Saved data entries:
- Opening Delimiter -

(** * DataInterpreter: a shallow embedding of [tools/DataInterpreter.py]

    The class [DataInterpreter] filters a pandas table of restaurant
    listings and derives aggregates from it.  The embedding keeps the
    dynamic typing of the cells, the row labels of the table (pandas keeps
    them through [drop]), the Python exceptions each library call can
    raise, and the shared, mutable table object that
    [removeEmptyObservations] updates in place. *)

From Stdlib Require Import ZArith List String Ascii Bool Lia Permutation Sorted.
From stdpp Require Import gmap strings list fin_maps.

Local Open Scope string_scope.
Local Open Scope Z_scope.

(** ** Python exceptions and results *)

Inductive exn : Type :=
| AttributeError
| KeyError
| ValueError
| TypeError
| NameError.

Inductive result (A : Type) : Type :=
| Ok (a : A)
| Raise (e : exn).

Arguments Ok {A} a.
Arguments Raise {A} e.

#[global] Instance result_ret : MRet result := fun _ a => Ok a.
#[global] Instance result_bind : MBind result := fun _ _ f m =>
  match m with
  | Ok a => f a
  | Raise e => Raise e
  end.

#[global] Instance exn_eq_dec : EqDecision exn.
Proof. solve_decision. Defined.

(** [try: body except e: handler] for a single exception class. *)
Definition try_except {A} (body : result A) (e : exn) (handler : result A) : result A :=
  match body with
  | Ok a => Ok a
  | Raise e' => if decide (e' = e) then handler else Raise e'
  end.

(** ** Cells and tables *)

(** A cell of the table.  [NA] stands for both [None] and [NaN], the two
    values [pd.isna] answers [True] for.  [Dict] is the per-day mapping of
    [opening_hours_span]: day name to minutes, or to [None]. *)
Inductive cell : Type :=
| NA
| Num (z : Z)
| Str (s : string)
| StrList (l : list string)
| Dict (d : list (string * option Z)).

#[global] Instance cell_eq_dec : EqDecision cell.
Proof. solve_decision. Defined.

(** [pd.isna] on one cell. *)
Definition isna (c : cell) : bool :=
  match c with
  | NA => true
  | _ => false
  end.

(** [if pd.isna(x):] on a cell taken on its own.  For a list [pd.isna]
    answers element by element, and the truth value of an array of two
    or more answers is a [ValueError]; an array of one [False], or of
    nothing, is false. *)
Definition isna_test (c : cell) : result bool :=
  match c with
  | NA => Ok true
  | StrList l => if Nat.ltb 1 (List.length l) then Raise ValueError else Ok false
  | _ => Ok false
  end.

(** A [pandas.DataFrame]: the column labels and the rows, each row with
    its index label and its cells in column order. *)
Record DataFrame : Type := mkDataFrame {
  columns : list string;
  rows : list (nat * list cell)
}.

#[global] Instance DataFrame_eq_dec : EqDecision DataFrame.
Proof. solve_decision. Defined.

(** The table as the dataset compiler hands it over: rows labelled
    [0 .. n-1] (a fresh [RangeIndex]). *)
Definition label_from (k : nat) (data : list (list cell)) : list (nat * list cell) :=
  combine (seq k (List.length data)) data.

Definition raw (cols : list string) (data : list (list cell)) : DataFrame :=
  mkDataFrame cols (label_from 0 data).

(** [len(dataset)] *)
Definition len (df : DataFrame) : nat := List.length (rows df).

Definition index (df : DataFrame) : list nat := map fst (rows df).

(** Position of a column label. *)
Fixpoint col_pos (cols : list string) (c : string) : option nat :=
  match cols with
  | [] => None
  | c' :: cols' => if String.eqb c c' then Some O else S <$> col_pos cols' c
  end.

(** The cell of a row under a column present in the table. *)
Definition cell_at (cols : list string) (cells : list cell) (c : string) : cell :=
  match col_pos cols c with
  | Some p => nth p cells NA
  | None => NA
  end.

(** Lookup of a row by its index label. *)
Fixpoint row_of (rs : list (nat * list cell)) (i : nat) : option (list cell) :=
  match rs with
  | [] => None
  | (l, cells) :: rs' => if Nat.eqb l i then Some cells else row_of rs' i
  end.

(** [dataset.loc[i, cols']]: the cells of the row labelled [i] under the
    columns [cols']; [KeyError] when no row carries the label. *)
Definition loc (df : DataFrame) (i : nat) (cols' : list string) : result (list cell) :=
  match row_of (rows df) i with
  | Some cells => Ok (map (cell_at (columns df) cells) cols')
  | None => Raise KeyError
  end.

(** [dataset.<c>]: the column as a series of labelled cells;
    [AttributeError] when the table has no such column. *)
Definition getattr_column (df : DataFrame) (c : string) : result (list (nat * cell)) :=
  match col_pos (columns df) c with
  | Some p => Ok (map (fun r => (fst r, nth p (snd r) NA)) (rows df))
  | None => Raise AttributeError
  end.

(** [series[i]] on an integer-labelled series: lookup by label. *)
Fixpoint series_at (s : list (nat * cell)) (i : nat) : result cell :=
  match s with
  | [] => Raise KeyError
  | (l, c) :: s' => if Nat.eqb l i then Ok c else series_at s' i
  end.

(** [dataset.drop(i)]: the rows whose label is not [i]; [KeyError] when
    the label is absent. *)
Definition drop (df : DataFrame) (i : nat) : result DataFrame :=
  match row_of (rows df) i with
  | Some _ =>
      Ok (mkDataFrame (columns df)
            (List.filter (fun r => negb (Nat.eqb (fst r) i)) (rows df)))
  | None => Raise KeyError
  end.

(** ** The object store

    [removeEmptyObservations] drops rows with [inplace=True]: the table it
    is given, the table it returns and the caller's [dataset_raw] are one
    object.  Tables therefore live in a store and are passed by
    reference. *)

Definition ref := nat.
Abbreviation heap := (gmap ref DataFrame).

(** Computations that read and update the store and may raise.  An
    exception keeps the updates made before it. *)
Definition M (A : Type) : Type := heap -> result A * heap.

Definition ret_M {A} (a : A) : M A := fun h => (Ok a, h).

Definition bind_M {A B} (m : M A) (f : A -> M B) : M B := fun h =>
  match m h with
  | (Ok a, h') => f a h'
  | (Raise e, h') => (Raise e, h')
  end.

Notation "'let*' x ':=' m 'in' k" := (bind_M m (fun x => k))
  (at level 10, x name, m at level 100, k at level 200).

(** Run a store-free step on the table behind a reference.  A reference
    always comes from the store; the [NameError] branch is unreachable
    from a table that was allocated. *)
Definition read {A} (d : ref) (f : DataFrame -> result A) : M A := fun h =>
  match h !! d with
  | Some df => (f df, h)
  | None => (Raise NameError, h)
  end.

(** [dataset.drop(i, inplace=True)] *)
Definition drop_inplace (d : ref) (i : nat) : M unit := fun h =>
  match h !! d with
  | Some df =>
      match drop df i with
      | Ok df' => (Ok tt, <[d := df']> h)
      | Raise e => (Raise e, h)
      end
  | None => (Raise NameError, h)
  end.

(** [for i in range(n): body i] *)
Fixpoint for_each {A} (l : list A) (body : A -> M unit) : M unit :=
  match l with
  | [] => ret_M tt
  | i :: l' => let* _ := body i in for_each l' body
  end.

Definition for_range (n : nat) (body : nat -> M unit) : M unit :=
  for_each (seq 0 n) body.

(** ** removeEmptyObservations *)

Definition key_columns : list string := ["name"; "ratings"; "review_count"].

(** [[column for column in dataset.columns if column not in [...]]] *)
Definition indic_of (cols : list string) : list string :=
  List.filter (fun column => negb (existsb (String.eqb column) key_columns)) cols.

(** [sum(pd.isna(series))]: the number of [True] answers. *)
Definition sum_isna (cells : list cell) : nat :=
  List.length (List.filter isna cells).

(** [x == 0] on a cell. *)
Definition cell_is_zero (c : cell) : bool :=
  match c with
  | Num z => Z.eqb z 0
  | _ => false
  end.

(** The test of line 111 on one row, both operands of [&] evaluated, the
    left one first. *)
Definition is_empty_observation (d : ref) (indic : list string) (i : nat) : M bool :=
  let* cells := read d (fun dataset => loc dataset i indic) in
  let* rc := read d (fun dataset =>
               review_count ← getattr_column dataset "review_count";
               series_at review_count i) in
  ret_M (Nat.eqb (sum_isna cells) 12 && cell_is_zero rc).

(** The body of the loop, lines 111-114. *)
Definition filter_step (d : ref) (indic : list string) (i : nat) : M unit :=
  let* empty := is_empty_observation d indic i in
  if empty then drop_inplace d i else ret_M tt.

Definition removeEmptyObservations (dataset : ref) : M ref :=
  let* indic := read dataset (fun df => Ok (indic_of (columns df))) in
  let* n := read dataset (fun df => Ok (len df)) in
  let* _ := for_range n (filter_step dataset indic) in
  ret_M dataset.

(** ** getDistrictCounts *)

(** Labels of a value-count series: the hashable cell values. *)
Abbreviation key := (string + Z)%type.

(** [series.value_counts()]: occurrences per value, missing values left
    out ([dropna=True]); a list or dict cell is unhashable.  pandas orders
    the result by count; the order is not part of the mapping. *)
Fixpoint value_counts (cells : list cell) : result (gmap key nat) :=
  match cells with
  | [] => Ok ∅
  | c :: cells' =>
      counts ← value_counts cells';
      match c with
      | NA => Ok counts
      | Str s => Ok (<[inl s := S (default O (counts !! inl s))]> counts)
      | Num z => Ok (<[inr z := S (default O (counts !! inr z))]> counts)
      | StrList _ | Dict _ => Raise TypeError
      end
  end.

(** [series.drop(label)] with the default [errors='raise']. *)
Definition series_drop (label : key) (s : gmap key nat) : result (gmap key nat) :=
  match s !! label with
  | Some _ => Ok (delete label s)
  | None => Raise KeyError
  end.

- Closing Delimiter -

[Task instructions]
Would you restate word for word every line from the one holding "(** [series.drop(label)] with" to the end of the entries, both ends included?

[Response to the exercise]
(** [series.drop(label)] with the default [errors='raise']. *)
Definition series_drop (label : key) (s : gmap key nat) : result (gmap key nat) :=
  match s !! label with
  | Some _ => Ok (delete label s)
  | None => Raise KeyError
  end.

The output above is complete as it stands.